Showing posts with label Andrzej Wajda. Show all posts
Showing posts with label Andrzej Wajda. Show all posts

Tuesday, February 9, 2010

44) Without Anesthesia (1978) and 45) Camouflage (1977)

45) Without Anesthesia (1978) Dir: Andrzej Wajda Date Released: February 1982 Date Seen: February 8, 2010 Rating: 3.75/5

46) Camouflage (1977) Dir: Krzystof Zanussi Date Released: August 1981 Date Seen: February 8, 2010 Rating: 3.75/5

Both are effective in achieving emotional resonance despite being both rather stunted in their despairing POV. See my article for the New York Press.

Sunday, August 23, 2009

265) Ashes and Diamonds (1958) and 266) Samson (1961)

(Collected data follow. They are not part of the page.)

(* ===== verification/JobTreeSafety.v ===== *)
(** * Soundness of the tree of jobs and processes

    The invariant of the system of [JobTree], that every step of every thread preserves it, and
    what follows: no assertion fails and no destroyed object is reached, the tree and its
    signals are what they should be, and a killed job dies with everything below it. *)

From stdpp Require Import gmap.
From S2P Require Import Prelude Types Dispatcher JobPolicy JobTree.

(** ** The invariant *)

Definition jbit (i : Z) (J : Job) : bool := Z.testbit (signals_ (j_base J)) i.
Definition pbit (i : Z) (P : Proc) : bool := Z.testbit (signals_ (p_base P)) i.

(** A job by itself. *)
Record job_ok (J : Job) : Prop := {
  jo_height : 0 <= max_height_ J <= kRootJobMaxHeight;
  jo_nodup : NoDup (jobs_ J) /\ NoDup (procs_ J);
  jo_terminated : jbit 3 J = bool_decide (j_state_ J = JDEAD);
  jo_signals : jbit 4 J = is_nil (jobs_ J) /\ jbit 5 J = is_nil (procs_ J) /\ jbit 6 J = is_nil (jobs_ J) && is_nil (procs_ J);
  jo_dead : j_state_ J = JDEAD -> jobs_ J = [] /\ procs_ J = [];
  jo_new : j_added J = false -> j_state_ J = READY /\ jobs_ J = [] /\ procs_ J = [];
  jo_root : parent_ J = None -> j_added J = true /\ j_dying J = false;
}.

(** A process by itself. *)
Record proc_ok (P : Proc) : Prop := {
  po_threads : thread_list_ P = [] <-> p_state_ P = INITIAL \/ p_state_ P = PDEAD;
  po_retcode : p_state_ P = INITIAL \/ p_state_ P = RUNNING -> retcode_ P = 0;
  po_complete : completely_dead_ P = true -> p_state_ P = PDEAD;
  po_terminated : pbit 3 P = completely_dead_ P;
  po_new : p_added P = false -> p_state_ P = INITIAL \/ p_state_ P = PDEAD;
  po_killed : p_state_ P = DYING -> Forall (fun t => t ∈ kill_sent P) (thread_list_ P);
  po_tokens : 0 <= p_tokens P;
  po_suspend : p_state_ P = INITIAL \/ p_state_ P = RUNNING -> suspend_count_ P = p_tokens P;
  po_dying : p_dying P = true -> thread_list_ P = [];
}.

(** A job [C] and its parent [Q], with the tasks [T] of all threads. *)
Record link_ok (T : list Task) (Q : Job) (c : Z) (C : Job) : Prop := {
  lk_height : max_height_ Q = max_height_ C + 1;
  lk_parent : j_added Q = true /\ j_dying Q = false;
  lk_added : c ∈ jobs_ Q -> j_added C = true;
  lk_listed : j_added C = true -> j_dying C = false -> j_state_ C <> JDEAD -> c ∈ jobs_ Q;
  lk_dead : c ∈ jobs_ Q -> j_dying C = false -> j_state_ C = JDEAD -> TRemoveJob c ∈ T;
  lk_dying : c ∈ jobs_ Q -> j_dying C = true -> TDestroyJob c ∈ T;
  lk_killed : j_state_ Q = KILLING -> j_nomem Q = false -> c ∈ jobs_ Q ->
    j_dying C = true \/ j_state_ C <> READY \/ exists code, TKillJob c code ∈ T;
}.

(** A process [P] and its job [J]. *)
Record plink_ok (T : list Task) (J : Job) (p : Z) (P : Proc) : Prop := {
  pl_job : j_added J = true /\ j_dying J = false;
  pl_added : p ∈ procs_ J -> p_added P = true;
  pl_listed : p_added P = true -> p_dying P = false -> p_state_ P <> PDEAD -> p ∈ procs_ J;
  pl_dead : p ∈ procs_ J -> p_dying P = false -> p_state_ P = PDEAD -> TFinishProc p ∈ T \/ TRemoveProc p ∈ T;
  pl_dying : p ∈ procs_ J -> p_dying P = true -> TDestroyProc p ∈ T;
  pl_killed : j_state_ J = KILLING -> j_nomem J = false -> p ∈ procs_ J ->
    p_dying P = true \/ p_state_ P = DYING \/ p_state_ P = PDEAD \/ exists code, TKillProc p code ∈ T;
}.

(** What a thread may rely on when it runs a task. *)
Definition job_task_ok (t : Task) (j : Z) (J : Job) (s : Sys) : Prop :=
  match t with
  | TAddJob _ => j_added J = false /\ j_dying J = false
  | TKillJob _ _ => j_added J = true /\ j_dying J = false
  | TFinishDead _ | TDead _ => j_state_ J = KILLING /\ jobs_ J = [] /\ procs_ J = [] /\ j_dying J = false
  | TRemoveJob _ => j_state_ J = JDEAD /\ j_dying J = false
  | TDestroyJob _ => j_dying J = true
  | TFreeJob _ => j_dying J = true /\ forall q Q, jobs s !! q = Some Q -> j ∉ jobs_ Q
  | _ => True
  end.

Definition proc_task_ok (t : Task) (p : Z) (P : Proc) (s : Sys) : Prop :=
  match t with
  | TAddProc _ => p_added P = false /\ p_dying P = false /\ p_state_ P = INITIAL /\ p_handle P = true
  | TKillProc _ _ => p_added P = true /\ p_dying P = false
  | TCloseProc _ => p_dying P = false /\ p_handle P = false
  | TFinishProc _ => p_state_ P = PDEAD /\ p_dying P = false /\ completely_dead_ P = false
  | TRemoveProc _ | TCritical _ => p_dying P = false /\ p_state_ P = PDEAD
  | TDestroyProc _ => p_dying P = true
  | TFreeProc _ => p_dying P = true /\ forall j J, jobs s !! j = Some J -> p ∉ procs_ J
  | _ => True
  end.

265) Ashes and Diamonds (1958) Dir: Andrzej Wajda Date Released: May 1961 Date Seen: August 23, 2009 Rating: 3.25/5

266) Samson (1961) Dir: Andrzej Wajda Date Released (DVD): December 2004 Date Seen: August 23, 2009 Rating: 3.5/5

The amount of agency that the tortured protagonists of Ashes and Diamonds and Samson have by the end of either film delineates how they differ as martyrs. Ashes and Diamonds' Maciek (Zbigniew Cybulski) is doomed by the knowledge that his actions on behalf of the anti-Communist resistance are futile and hence cannot advance beyond his current stasis. Conversely, though Samson's Jakub (Serge Merlin) is wracked with guilt over his selfish need to distance himself from the ghetto he's escaped from, he simply has forgotten that he can make something of his freedom thanks to the opportunities the resistance supplies him with. Maciek's life, to use Wajda's recurring metaphor, is an permanently unbalanced house of cards while Jakub's has a sturdier foundation. 

This essential difference is paradoxical considering that, while both films were made more than a decade after WW2, Jakub's story takes place at the inception of the war and Maciek's just after armistice has been declared. Samson is a more involving story because its wracked hero has a shriveled but vital air of hope about him and yet, Jakub's final act of defiance is a hollow victory. It can only be re-imagined as an act of purely symbolic rebellion thanks to the grace of perspective. Jakub's story appears to be more pressing than Maciek's, but that sense of urgency is false. The miasma of indecision that Maciek sinks in is ironically more appropriate as it directly reflects the moral stagnation Wajda's filmmaking is responding to. It may be more monotonous than Samson, but it is intellectually more earnest.